A SHIRLEY man has been jailed after using his electrical expertise to set up a sophisticated cannabis factory at his business premises on a industrial estate.
When Mark Insall’s unit on the Coleshill Industrial Estate was raided by police they discovered plants which could have produced cannabis with a street value of more than £100,000.
Insall and his older brother Carl Insall were both at the MJI Electrical Ltd premises, and following their arrest more plants were found at Carl Insall’s home.
The brothers both pleaded guilty at Warwick Crown Court to producing cannabis, with Mark also admitting abstracting electricity by bypassing the meter to power the operation.
Mark (28) of Waterside Heights, Waterside, Shirley, was jailed for two-and-a-half years, while Carl (33) of Crossfields Road, Stechford, who also admitted producing cannabis at his home, was jailed for 22 months.

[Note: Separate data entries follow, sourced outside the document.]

(** * sync_folders: one-way folder synchronisation (src/sync.py)

    A shallow embedding of [synchronize_folders], [log_and_print],
    [log_and_print_actions] and [synchronization_loop], together with a model
    of the library primitives they call ([glob], [os.path], [os], [shutil],
    [sorted], [set], [dict]).

    Modelling conventions.
    - A directory tree is a [node]; a directory holds a finite map from entry
      names to nodes.  A root that may or may not exist is an [option node].
    - A relative path is the list of its segments; [[]] is the root itself
      (what [os.path.relpath] prints as a single dot).
    - The source tree, the destination tree and the log directory are three
      separate trees: none of the three roots lies inside another one.
    - Symbolic links and special files are not modelled.
    - Primitives never fail for reasons outside the tree (permissions, disk
      space); every failure they report is determined by the tree. *)

From Stdlib Require Import Ascii.
From stdpp Require Import gmap strings list fin_maps sorting pretty.

Set Default Proof Using "Type".

(* ===================================================================== *)
(** * Paths *)
(* ===================================================================== *)

Abbreviation path := (list string) (only parsing).

(** [glob._ishidden]: a name is hidden when its first character is a dot. *)
Definition ishidden (name : string) : bool :=
  match name with
  | String "."%char _ => true
  | _ => false
  end.

(** [Path(fp).parents]: the proper ancestors of a relative path, nearest
    first, ending with the root. *)
Definition parents (p : path) : list path :=
  (λ n, take n p) <$> reverse (seq 0 (length p)).

(** The sort key and filter of the source: [len(Path(fp).parents)]. *)
Definition depth (p : path) : nat := length (parents p).

(** [os.path.basename] of a path with at least one segment. *)
Definition basename (p : path) : string := default EmptyString (last p).

(** How a relative path is printed. *)
Definition path_str (p : path) : string :=
  match p with
  | [] => "."
  | _ => String.concat "/" p
  end.

(* ===================================================================== *)
(** * Directory trees *)
(* ===================================================================== *)

(** What [shutil.copy2] carries over: the bytes, the timestamps and the
    permission bits. *)
Record fdata := FData { content : string; mtime : nat; mode : nat }.

#[warnings="-register-all"]
Inductive node :=
  | File (d : fdata)
  | Dir (cs : gmap string node).

Abbreviation fs := (option node) (only parsing).

Fixpoint lookup_path (o : fs) (p : path) : option node :=
  match p with
  | [] => o
  | x :: p' =>
      match o with
      | Some (Dir cs) => lookup_path (cs !! x) p'
      | _ => None
      end
  end.

Inductive kind := KFile | KDir.

#[global] Instance kind_eq_dec : EqDecision kind.
Proof. solve_decision. Defined.

Definition kind_of (o : option node) : option kind :=
  match o with
  | Some (File _) => Some KFile
  | Some (Dir _) => Some KDir
  | None => None
  end.

(** [os.path.exists] and [os.path.isdir]. *)
Definition exists_path (t : fs) (p : path) : bool :=
  match lookup_path t p with Some _ => true | None => false end.

Definition isdir (t : fs) (p : path) : bool :=
  match lookup_path t p with Some (Dir _) => true | _ => false end.

(* ===================================================================== *)
(** * Errors *)
(* ===================================================================== *)

Inductive error :=
  | FileExistsError
  | FileNotFoundError
  | NotADirectoryError
  | IsADirectoryError
  | OSError_ENOTEMPTY
  | shutil_Error.

Inductive result (A : Type) :=
  | Ok (a : A)
  | Raise (e : error).
Arguments Ok {A} a.
Arguments Raise {A} e.

(* ===================================================================== *)
(** * Filesystem primitives *)
(* ===================================================================== *)

(** A primitive acts on the entry found at a path: it receives the entry
    ([None] when nothing is there) and returns the entry that replaces it,
    with the error it raises, if any.  The tree keeps whatever was written
    before the error. *)
Abbreviation entry_op := (option node → option node * option error) (only parsing).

Prosecutor Graeme Simpson said that in June last year the police carried out a search of the MJI Electrical premises at unit 60 on the Coleshill Industrial Estate.
The court heard both brothers were at the unit, which had an office at the front, but the other five rooms in the single-storey building were being used for cannabis production under a number of powerful growing lights.

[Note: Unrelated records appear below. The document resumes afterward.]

Lemma setPhase_effect (phase : Z) :
  let phase' := if 4095 <? phase then 4095 else phase in
  _registers (setPhase phase s) =
    [a;
     Z.lor (Z.land b (uint32_t (Z.lnot (Z.shiftl 4095 15))))
           (Z.shiftl phase' 15);
     c; d; e; f] /\
  _powerLevel (setPhase phase s) = _powerLevel s /\
  _outputEnabled (setPhase phase s) = _outputEnabled s /\
  _lowNoiseMode (setPhase phase s) = _lowNoiseMode s.
Proof.
  unfold setPhase.
  match goal with
  | |- context [writeRegister ?v ?t] =>
      pose proof (writeRegister_emitted v t) as E
  end.
  rewrite (emitted_registers _ _ E), (emitted_powerLevel _ _ E),
    (emitted_outputEnabled _ _ E), (emitted_lowNoiseMode _ _ E).
  unfold set_reg, reg; cbn. rewrite Hregs. cbn. auto.
Qed.

Lemma setLowNoiseMode_effect (lowNoise : bool) :
  _registers (setLowNoiseMode lowNoise s) =
    [a; b;
     if lowNoise then
       Z.land (Z.lor c (Z.shiftl 1 21)) (uint32_t (Z.lnot (Z.shiftl 1 20)))
     else
       Z.lor (Z.land c (uint32_t (Z.lnot (Z.shiftl 1 21)))) (Z.shiftl 1 20);
     d; e; f] /\
  _powerLevel (setLowNoiseMode lowNoise s) = _powerLevel s /\
  _outputEnabled (setLowNoiseMode lowNoise s) = _outputEnabled s /\
  _lowNoiseMode (setLowNoiseMode lowNoise s) = lowNoise.
Proof.
  unfold setLowNoiseMode.
  match goal with
  | |- context [writeRegister ?v ?t] =>
      pose proof (writeRegister_emitted v t) as E
  end.
  rewrite (emitted_registers _ _ E), (emitted_powerLevel _ _ E),
    (emitted_outputEnabled _ _ E), (emitted_lowNoiseMode _ _ E).
  destruct lowNoise; unfold set_reg, reg; cbn; rewrite Hregs; cbn; auto.
Qed.

End Setters.

Lemma setFrequency_effect (f : Z) (s s' : ADF4351) :
  shaped s ->
  setFrequency f s = Some (true, s') ->
  (exists intValue fracValue,
     _registers s' =
       [ R0 intValue fracValue; R1; R2 (_lowNoiseMode s);
         R3 (_powerLevel s);
         R4 (calculateRFDivider f) (_outputEnabled s); R5 ]) /\
  _frequency s' = f /\
  _refFreq s' = _refFreq s /\
  _powerLevel s' = _powerLevel s /\
  _outputEnabled s' = _outputEnabled s /\
  _lowNoiseMode s' = _lowNoiseMode s.
Proof.
  intros Hs H.
  apply setFrequency_inv in H as [(E & _)|(_ & Hf & s1 & U & ->)];
    [discriminate|].
  pose proof (write_down_emitted 6 s1) as E.
  rewrite (emitted_registers _ _ E), (emitted_powerLevel _ _ E),
    (emitted_outputEnabled _ _ E), (emitted_lowNoiseMode _ _ E),
    (emitted_frequency _ _ E), (emitted_refFreq _ _ E).
  destruct (updateRegisters_members _ _ U) as (M1 & M2 & M3 & M4 & M5 & _).
  rewrite M1, M2, M3, M4, M5.
  split; [|cbn; auto].
  apply updateRegisters_registers in U; [exact U | exact Hs].
Qed.

Lemma length_store (i : nat) (v : Z) (l : list Z) :
  length (store i v l) = length l.
Proof.
  revert i; induction l as [|h t IH]; intros [|i]; cbn; auto.
Qed.

Lemma shaped_set_reg (i : nat) (v : Z) (s : ADF4351) :
  shaped s -> shaped (set_reg i v s).
Proof.
  unfold shaped, set_reg; cbn. now rewrite length_store.
Qed.

Lemma shaped_emitted (s s' : ADF4351) : emitted s s' -> shaped s -> shaped s'.
Proof.
  intros E. unfold shaped. now rewrite (emitted_registers _ _ E).
Qed.

Lemma begin_effect (refFreq : Z) (s s' : ADF4351) :
  shaped s ->
  begin refFreq s = Some s' ->
  (exists intValue fracValue,
     _registers s' =
       [ R0 intValue fracValue; R1; R2 (_lowNoiseMode s);
         R3 (_powerLevel s); R4 5 (_outputEnabled s); R5 ]) /\
  _frequency s' = 100000000 /\
  _refFreq s' = refFreq /\
  _powerLevel s' = _powerLevel s /\
  _outputEnabled s' = _outputEnabled s /\
  _lowNoiseMode s' = _lowNoiseMode s.
Proof.
  intros Hs. unfold begin.
  match goal with
  | |- context [setFrequency _ (write_down 6 ?t)] =>
      set (s0 := t); pose proof (write_down_emitted 6 s0) as E
  end.
  assert (Hs0 : shaped s0) by (subst s0; repeat apply shaped_set_reg; exact Hs).
  destruct (setFrequency 100000000 (write_down 6 s0)) as [[b s1]|] eqn:F;
    cbn [bind]; [|discriminate].
  intros [= <-]; cbn [snd].
  destruct (setFrequency_inv _ _ _ _ F) as [(_ & _ & Hf)|(-> & _)]; [lia|].
  apply setFrequency_effect in F; [|eapply shaped_emitted; eassumption].
  rewrite (emitted_powerLevel _ _ E), (emitted_outputEnabled _ _ E),
    (emitted_lowNoiseMode _ _ E), (emitted_refFreq _ _ E) in F.
  exact F.
Qed.


Lemma addressed_intro (s : ADF4351) (a b c d e f : Z) :
  _registers s = [a; b; c; d; e; f] ->
  address_bits a = 0 -> address_bits b = 1 -> address_bits c = 2 ->
  address_bits d = 3 -> address_bits e = 4 -> address_bits f = 5 ->
  addressed s.
Proof.
  intros E Ha Hb Hc Hd He Hf i Hi. unfold reg. rewrite E.
  do 6 (destruct i as [|i]; [cbn; assumption|]). lia.
Qed.

Lemma addressed_elim (s : ADF4351) (a b c d e f : Z) :
  _registers s = [a; b; c; d; e; f] ->
  addressed s ->
  address_bits a = 0 /\ address_bits b = 1 /\ address_bits c = 2 /\
  address_bits d = 3 /\ address_bits e = 4 /\ address_bits f = 5.
Proof.
  intros E H. unfold addressed, reg in H. rewrite E in H.
  repeat split.
  - apply (H 0%nat); lia.
  - apply (H 1%nat); lia.
  - apply (H 2%nat); lia.
  - apply (H 3%nat); lia.
  - apply (H 4%nat); lia.
  - apply (H 5%nat); lia.
Qed.

Lemma address_R0 (i f : Z) : address_bits (R0 i f) = 0.
Proof.
  unfold R0. rewrite !address_lor, address_uint32, !address_shiftl by lia.
  reflexivity.
Qed.

Lemma address_R2 (b : bool) : address_bits (R2 b) = 2.
Proof. destruct b; reflexivity. Qed.

Lemma address_R3 (p : Z) : address_bits (R3 p) = 3.
Proof.
  unfold R3. rewrite !address_lor, !address_shiftl by lia. reflexivity.
Qed.

Lemma address_R4 (d : Z) (b : bool) : address_bits (R4 d b) = 4.
Proof.
  unfold R4. rewrite !address_lor, !address_shiftl by lia.
  destruct b; reflexivity.
Qed.

Lemma power_R3 (p : Z) : 0 <= p <= 3 -> power_field (R3 p) = p.
Proof.
  intros H.
  assert (D : p = 0 \/ p = 1 \/ p = 2 \/ p = 3) by lia.
  destruct D as [->|[->|[->| ->]]]; reflexivity.
Qed.

Lemma enable_R4 (d : Z) (b : bool) : Z.testbit (R4 d b) 5 = negb b.
Proof.
  unfold R4. rewrite !Z.lor_spec, Z.shiftl_spec_low by lia.
  destruct b; reflexivity.
Qed.

Lemma noise_R2 (b : bool) :
  Z.testbit (R2 b) 21 = b /\ Z.testbit (R2 b) 20 = negb b.
Proof. destruct b; split; reflexivity. Qed.

Lemma initialised_after_update (s : ADF4351) (i f d : Z) :
  constructed s ->
  _registers s =
    [R0 i f; R1; R2 (_lowNoiseMode s); R3 (_powerLevel s);
     R4 d (_outputEnabled s); R5] ->
  initialised s.
Proof.
  intros C E. split; [exact C|]. split.
  - eapply addressed_intro; [exact E|..];
      auto using address_R0, address_R2, address_R3, address_R4.
  - unfold mirrored, reg. rewrite E. cbn [nth].
    destruct (noise_R2 (_lowNoiseMode s)).
    repeat split; auto using enable_R4. apply power_R3, C.
Qed.

Lemma shaped_of_registers (s : ADF4351) (a b c d e f : Z) :
  _registers s = [a; b; c; d; e; f] -> shaped s.
Proof. unfold shaped. now intros ->. Qed.

Lemma begin_initialised (refFreq : Z) (s s' : ADF4351) :
  constructed s -> begin refFreq s = Some s' -> initialised s'.
Proof.
  intros [Hs Hp] B.
  destruct (begin_effect _ _ _ Hs B) as ((i & f & R) & _ & _ & P & O & L).
  apply (initialised_after_update s' i f 5).
  - split; [eapply shaped_of_registers; exact R | rewrite P; exact Hp].
  - now rewrite P, O, L.
Qed.

Lemma setFrequency_initialised (f : Z) (s s' : ADF4351) (b : bool) :
  constructed s ->
  setFrequency f s = Some (b, s') ->
  (b = false /\ s' = s) \/ (b = true /\ initialised s').
Proof.
  intros [Hs Hp] F. destruct b.
  - right. split; [reflexivity|].
    destruct (setFrequency_effect _ _ _ Hs F)
      as ((i & fr & R) & _ & _ & P & O & L).
    apply (initialised_after_update s' i fr (calculateRFDivider f)).
    + split; [eapply shaped_of_registers; exact R | rewrite P; exact Hp].
    + now rewrite P, O, L.
  - left. apply setFrequency_inv in F as [(_ & -> & _)|(E & _)];
      [auto | discriminate].
Qed.

Lemma clamp_level (level : Z) :
  is_uint8 level -> 0 <= (if 3 <? level then 3 else level) <= 3.
Proof. unfold is_uint8. destruct (Z.ltb_spec 3 level); lia. Qed.

Lemma clamp_phase (phase : Z) :
  is_uint16 phase -> 0 <= (if 4095 <? phase then 4095 else phase) <= 4095.
Proof. unfold is_uint16. destruct (Z.ltb_spec 4095 phase); lia. Qed.

Lemma step_Begin (refFreq : Z) (s : ADF4351) :
  step (Begin refFreq) s = begin refFreq s.
Proof. reflexivity. Qed.

Lemma step_SetFrequency (f : Z) (s : ADF4351) :
  step (SetFrequency f) s = (r <- setFrequency f s ;; Some (snd r)).
Proof. reflexivity. Qed.

(** Every call keeps the object constructed. *)
Lemma step_constructed (c : api_call) (s s' : ADF4351) :
  constructed s -> well_typed c -> step c s = Some s' -> constructed s'.
Proof.
  intros C T H. pose proof C as [Hs Hp].
  destruct (shaped_elements s Hs) as (r0 & r1 & r2 & r3 & r4 & r5 & E).
  destruct c as [refFreq|f|level|enable|phase|lowNoise];
    [ rewrite step_Begin in H | rewrite step_SetFrequency in H
    | cbn [step well_typed] in H, T .. ].
  - destruct (begin_initialised _ _ _ C H) as [C' _]. exact C'.
  - destruct (setFrequency f s) as [[b s1]|] eqn:F; [|discriminate].
    cbn [bind snd] in H. injection H as <-.
    destruct (setFrequency_initialised _ _ _ _ C F) as [(_ & ->)|(_ & I)];
      [exact C | destruct I as [C' _]; exact C'].
  - injection H as <-.
    destruct (setPowerLevel_effect s _ _ _ _ _ _ E level) as (R & P & _).
    split; [eapply shaped_of_registers; exact R|].
    rewrite P. now apply clamp_level.
  - injection H as <-.
    destruct (enableOutput_effect s _ _ _ _ _ _ E enable) as (R & P & _).
    split; [eapply shaped_of_registers; exact R | rewrite P; exact Hp].
  - injection H as <-.
    destruct (setPhase_effect s _ _ _ _ _ _ E phase) as (R & P & _).
    split; [eapply shaped_of_registers; exact R | rewrite P; exact Hp].
  - injection H as <-.
    destruct (setLowNoiseMode_effect s _ _ _ _ _ _ E lowNoise) as (R & P & _).
    split; [eapply shaped_of_registers; exact R | rewrite P; exact Hp].
Qed.

(** A setter that updates one field leaves the address bits of every
    register as they were, whatever the registers hold. *)
Lemma field_update_address (c : api_call) (s s' : ADF4351) :
  shaped s -> field_update c -> step c s = Some s' ->
  forall i : nat, address_bits (reg i s') = address_bits (reg i s).
Proof.
  intros Hs U H i.
  destruct (shaped_elements s Hs) as (r0 & r1 & r2 & r3 & r4 & r5 & E).
  destruct c as [refFreq|f|level|enable|phase|lowNoise];
    cbn [field_update] in U; try contradiction;
    cbn [step] in H; injection H as <-; unfold reg; rewrite E.
  - destruct (setPowerLevel_effect s _ _ _ _ _ _ E level) as (-> & _).
    destruct i as [|[|[|[|[|[|i]]]]]]; cbn [nth]; try reflexivity.
    apply field_insert_low with (pos := 3) (width := 2) (n := 3); lia.
  - destruct (enableOutput_effect s _ _ _ _ _ _ E enable) as (-> & _).
    destruct i as [|[|[|[|[|[|i]]]]]]; cbn [nth]; try reflexivity.
    destruct enable.
    + apply field_clear_low with (pos := 5) (width := 1) (n := 3); lia.
    + apply field_set_low with (v := 1) (pos := 5) (n := 3); lia.
  - destruct (setPhase_effect s _ _ _ _ _ _ E phase) as (-> & _).
    destruct i as [|[|[|[|[|[|i]]]]]]; cbn [nth]; try reflexivity.
    apply field_insert_low with (pos := 15) (width := 12) (n := 3); lia.
  - destruct (setLowNoiseMode_effect s _ _ _ _ _ _ E lowNoise) as (-> & _).
    destruct i as [|[|[|[|[|[|i]]]]]]; cbn [nth]; try reflexivity.
    destruct lowNoise.
    + unfold address_bits. change 7 with (Z.ones 3).
      rewrite field_clear_low with (pos := 20) (width := 1) (n := 3) by lia.
      apply field_set_low with (v := 1) (pos := 21) (n := 3); lia.
    + unfold address_bits. change 7 with (Z.ones 3).
      rewrite field_set_low with (v := 1) (pos := 20) (n := 3) by lia.
      apply field_clear_low with (pos := 21) (width := 1) (n := 3); lia.
Qed.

To power them and the other equipment, the electricity meter had been bypassed – at an estimated cost to the electric company of £9,145.
One of the rooms was being used as a drying room for the harvested plants, while the other four rooms were fitted with more than 70 growing lights and contained a total of 258 plants.

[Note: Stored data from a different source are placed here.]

(** X18: the ids of the table stay distinct and below the
    [AUTO_INCREMENT] counter through every request and through
    [initDatabase], whatever the store answers. *)
Theorem tableOk_preserved (w : World) :
  tableOk (table (store w)) ->
  (forall r, tableOk (table (store (snd (handle r w)))))
  /\ tableOk (table (store (initDatabase w))).
Proof.
  intros Ok. split.
  - intros r. destruct (isRead r) eqn:Rd.
    + now rewrite read_request_table.
    + destruct r; try discriminate. simpl.
      destruct (postMovie_table b w) as [->|[r [Hr ->]]]; [exact Ok|].
      now apply tableOk_insert.
  - unfold initDatabase.
    destruct (down (store w) (calls (store w))); [exact Ok|].
    destruct (down (tick (store w)) (calls (tick (store w)))); [exact Ok|].
    cbn [table tick].
    destruct (Z.of_nat (length (SQL.rows (table (store w)))) =? 0);
      [|exact Ok].
    cbn [store].
    destruct (insertAll_rows (movies w) (tick (tick (store w))))
      as [k [_ [E _]]].
    rewrite E. cbn [table tick]. destruct Ok as [N F]. split; simpl.
    + rewrite map_app. apply NoDup_app; [exact N | | ].
      * pose proof (sampleRows_NoDup (movies w)
                      (SQL.auto_increment (table (store w)))) as N'.
        rewrite <- (firstn_skipn k (sampleRows _ _)), map_app in N'.
        now apply NoDup_app_remove_r in N'.
      * intros x Hx Hx'. rewrite Forall_forall in F.
        apply in_map_iff in Hx. destruct Hx as [r [<- Hr]].
        apply in_map_iff in Hx'. destruct Hx' as [r' [E' Hr']].
        apply F in Hr.
        apply (Subsequence_In _ _ (Subsequence_firstn _ _)) in Hr'.
        apply sampleRows_ids in Hr'. lia.
    + apply Forall_app. split.
      * eapply Forall_impl; [|exact F]. simpl. intros; lia.
      * rewrite Forall_forall. intros r Hr.
        apply firstn_sampleRows_ids in Hr. lia.
Qed.

Lemma tableOk_preserved_witness :
  tableOk (table (store storeWithoutId1))
  /\ tableOk (table (store (snd (handle (Create bodyComplete)
                                   storeWithoutId1))))
  /\ tableOk (table (store (initDatabase emptyButReachable))).
Proof.
  assert (Ok : tableOk (table (store storeWithoutId1))).
  { split; simpl; repeat constructor; simpl; try tauto; lia. }
  assert (Ok' : tableOk (table (store emptyButReachable))).
  { split; simpl; constructor. }
  split; [exact Ok|]. split.
  - apply (proj1 (tableOk_preserved storeWithoutId1 Ok)).
  - apply (proj2 (tableOk_preserved emptyButReachable Ok')).
Defined.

The estimated minimum yield from the plants when mature would have been around 11.9 kilos, which Mr Simpson said would have a total street value of around £107,700.
Following their arrest, their homes were searched, and nothing was found at Mark’s address.
But at Carl’s home officers found a further 16 plants, plus scales and ‘dealer bags,’ although he said that was for his own use and admitted involvement with the larger crop on the basis that he had acted as a ‘gardener’ on one occasion.
Mark told officers that when he had rented the Coleshill unit it had been a legitimate business, but after he had extended the lease business declined, and he found himself in difficulty.
He admitted the operation had been set up by him, but would not say who had assisted him, and Mr Simpson commented: “We believe there were others further up the chain.”
Delroy Henry, defending, said: “Mark Insall is in the most difficult position, but he admitted this the moment the police spoke to him about it, and was frank and candid.”
Jailing the brothers, Judge Cooke told them: “You have lived law-abiding lives until these events, but each of you has decided to involve yourself in the cultivation of significant quantities of cannabis.
“The main grow was at your former place of business, Mark Insall, where all six rooms apart from the front office were given over to the production of 258 plants.
“You Carl Insall pleaded guilty on the basis of playing a role far less heavily involved than your brother, but you lent your support to this enterprise.”